Видно, что логика автора с глубокою меткостью определила внутреннюю сущность характера своих героев, но у него не хватило художественной силы на рисовку их, не хватило художественной любви к ним, которая одна могла бы сообщить им неподдельные краски живой жизни.

Главными героями «Бесов» являются две пары: Ставрогины, мать и сын, и Верховенские, отец и сын. Варвара Петровна Ставрогина — это тип властительной, характерной и вместе бесконечно самолюбивой женщины, для которой и жить, и любить, и служить обществу, прогрессу, значит первенствовать.

Она вдова, очень богатая, сама, с твердостью мужчины, ведет свои дела; она аристократка по убеждениям и привычкам, но когда заметила, что новое время требует новых взглядов, новых приемов, то без колебания решается стать даже представительницею нового времени, опять-таки под условием владычества и первенства.

Владычество не удается ей в этой среде, новые взгляды полны непочтительности и беспорядка, и она величественно отступает назад, в более сподручный и менее стеснительный для нее мир эстетических идеалов…

Она держит при себе, правда на очень приличной ноге, жреца и оратора этих идеалов 40-х годов, отставного профессора Степана Трофимовича Верховенского, позируя им там, где это нужно, прикрывая свои довольно реальные интимные отношения к нему платоническою склонностью к «материям важным», которым будто бы призван посвящать себя этот заштатный ученый, «позабывший свою латынь».

Барыня эта жестка и решительна и своим суровым характером напоминает более делового мужчину, чем нежную половину рода человеческого; французы имеют для таких мужчинообразных женщин меткое название «virago»[1].

Но тем не менее она великодушна, не мелочна, щедра, способна переносить серьезные удары.

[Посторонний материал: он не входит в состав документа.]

(** *** Rewards and administration *)
Lemma compound_typed_run q env info s r s' :
  info_ok info → execute_update_exchange_rate q env info s = Ok (r, s') → store_ok s →
  store_ok s' ∧ response_ok r.
Proof.
  intros Hinfo Hrun Hs. split.
  - unfold execute_update_exchange_rate in Hrun.
    bind Hrun as st Hst. apply load_state_ok in Hst.
    bind Hrun as c Hc. bind Hrun as raw Hraw. bind Hrun as rc Hrc. bind Hrun as u Hu.
    bind Hrun as params Hp. bind Hrun as pay Hpay. bind Hrun as fee Hfee. bind Hrun as user Huser.
    bind Hrun as cb Hcb. bind Hrun as ti Hti. bind Hrun as supply Hsup. bind Hrun as inc Hinc.
    bind Hrun as rate Hrate. bind Hrun as bonded Hb. bind Hrun. bind Hrun as ds Hds.
    bind Hrun as i Hi. bind Hrun as fmsgs Hfm. bind Hrun as smsgs Hsm.
    apply cm_ret_ok in Hrun as [= -> ->]. apply set_state_typed; [|done].
    pose proof (state_typed _ _ Hs Hst). widths.
  - apply execute_update_exchange_rate_spec in Hrun
      as (st & c & raw & params & pay & cb & ti & ds & collector & _ & _ & _ & _ & _ & _ & Hpay &
          _ & _ & _ & Hle & _ & _ & staked & Hmsg & Hstaked).
    apply (find_payment_typed _ _ _ Hinfo) in Hpay. unfold response_ok. rewrite Hmsg.
    apply Forall_app. split.
    + unfold fee_msgs. destruct (protocol_cut _ _ =? 0); [by apply Forall_nil|].
      apply Forall_singleton, Forall_singleton. by apply (u128_le _ (amount pay)).
    + destruct (amount pay - _ =? 0); [subst; by apply Forall_nil|]. destruct Hstaked as (d & _ & ->).
      apply Forall_singleton. apply (u128_le _ (amount pay)); [apply N.le_sub_l|done].
Qed.

Lemma update_global_typed q env : env_ok env → keeps stays_ok (execute_update_global q env).
Proof.
  intros [_ Htime]. unfold execute_update_global.
  do 4 (apply keeps_bind; [apply _|solve_keeps|intros ?]).
  apply keeps_bind; [apply _| |solve_keeps]. apply update_state_typed.
  intros st st' [= <-] ?. widths.
Qed.

Lemma update_params_typed info ep up rf th pf :
  msg_ok (UpdateParams ep up rf th pf) →
  keeps stays_ok (execute_update_params info ep up rf th pf).
Proof.
  intros (Hep & Hup & Hrf & Hth & Hpf) s r s' Hrun Hs. unfold execute_update_params in Hrun.
  bind Hrun as u Hu. bind Hrun as p Hp. apply load_parameters_ok in Hp.
  apply (parameters_typed _ _ Hs) in Hp. bind Hrun. apply cm_ret_ok in Hrun as [= -> ->].
  apply set_parameters_typed; [|done]. destruct Hp.
  split; simpl; [destruct ep|destruct up|destruct rf|destruct th|destruct pf]; simpl; auto.
Qed.

Lemma deregister_typed_run q env info v s r s' :
  querier_ok q → execute_deregister_validator q env info v s = Ok (r, s') → response_ok r.
Proof.
  intros Hq [Hmsg|(d & repl & Hd & Hmsg)]%deregister_messages; unfold response_ok; rewrite Hmsg;
    [by apply Forall_nil|].
  constructor; [exact (qk_delegation _ Hq _ _ _ Hd)|]. by repeat constructor.
Qed.

(** The other handlers send no amounts. *)
Ltac solve_sends := solve_returns ltac:(by repeat constructor).

Lemma update_global_sends q env : returns response_ok (execute_update_global q env).
Proof.
  intros s r s' (ds & contract & Hmsg & _)%update_global_messages. unfold response_ok. rewrite Hmsg.
  apply Forall_app. split; [|by repeat constructor]. apply Forall_fmap, Forall_forall. by intros.
Qed.

Lemma silent_typed (m : cm HubStore (Response WasmBody)) s r s' :
  m s = Ok (r, s') → keeps stays_ok m → returns response_ok m → store_ok s →
  store_ok s' ∧ response_ok r.
Proof. intros Hrun Hk Hp Hs. split; [exact (Hk _ _ _ Hrun Hs)|exact (Hp _ _ _ Hrun)]. Qed.

Context `{HK : HookSerde}.

(** ** Every entry point *)
Lemma execute_typed q env info msg s r s' :
  querier_ok q → env_ok env → info_ok info → msg_ok msg →
  execute q env info msg s = Ok (r, s') → store_ok s → store_ok s' ∧ response_ok r.
Proof.
  intros Hq Henv Hinfo Hmsg Hrun. destruct msg; simpl in Hrun;
    try (apply reads_bind_ok in Hrun as (u & _ & Hrun)).
  - eapply silent_typed; [exact Hrun|solve_keeps|solve_sends].
  - eapply silent_typed; [exact Hrun|solve_keeps|solve_sends].
  - eapply silent_typed; [exact Hrun| |unfold execute_update_config; solve_sends].
    unfold execute_update_config. solve_keeps.
  - eapply silent_typed; [exact Hrun| |unfold execute_update_admin; solve_sends].
    unfold execute_update_admin. solve_keeps.
  - by eapply compound_typed_run.
  - eapply silent_typed; [exact Hrun| |unfold execute_register_validator; solve_sends].
    unfold execute_register_validator, store_white_validators. solve_keeps.
  - intros Hs. split; [|by eapply deregister_typed_run]. revert Hs. revert Hrun.
    assert (keeps stays_ok (execute_deregister_validator q env info validator)) as Hk; [|apply Hk].
    unfold execute_deregister_validator, remove_white_validators. solve_keeps.
  - eapply silent_typed; [exact Hrun|by apply update_params_typed|].
    unfold execute_update_params. solve_sends.
  - by eapply bond_typed_run.
  - eapply silent_typed; [exact Hrun|by apply update_global_typed|apply update_global_sends].
  - by eapply withdraw_typed_run.
  - eapply silent_typed; [exact Hrun| |unfold execute_slashing; solve_sends].
    unfold execute_slashing. apply keeps_bind; [apply _|apply slashing_typed|]. solve_keeps.
  - unfold receive_cw20 in Hrun. bind Hrun as hook Hhook. destruct hook.
    bind Hrun as conf Hconf. bind Hrun as raw Hraw. bind Hrun as token Htoken.
    bind Hrun as u' Hu'. by eapply unbond_typed_run.
Qed.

Хотя В. П. Ставрогина изображена автором также подчас не без водевильного буфонства, не без растянутости, не без излишнего философствования, но все-таки ее физиономия выделяется из романа тверже и выразительнее других. Психологическую заслугу автора относительно этого типа составляет особенно то обстоятельство, что Ставрогина-мать — это, в сущности, живой Ставрогин-сын, как ни различны, по-видимому, их убеждения, вкусы, дела и положение.

1

На русский это слово можно перевести как «бой-баба».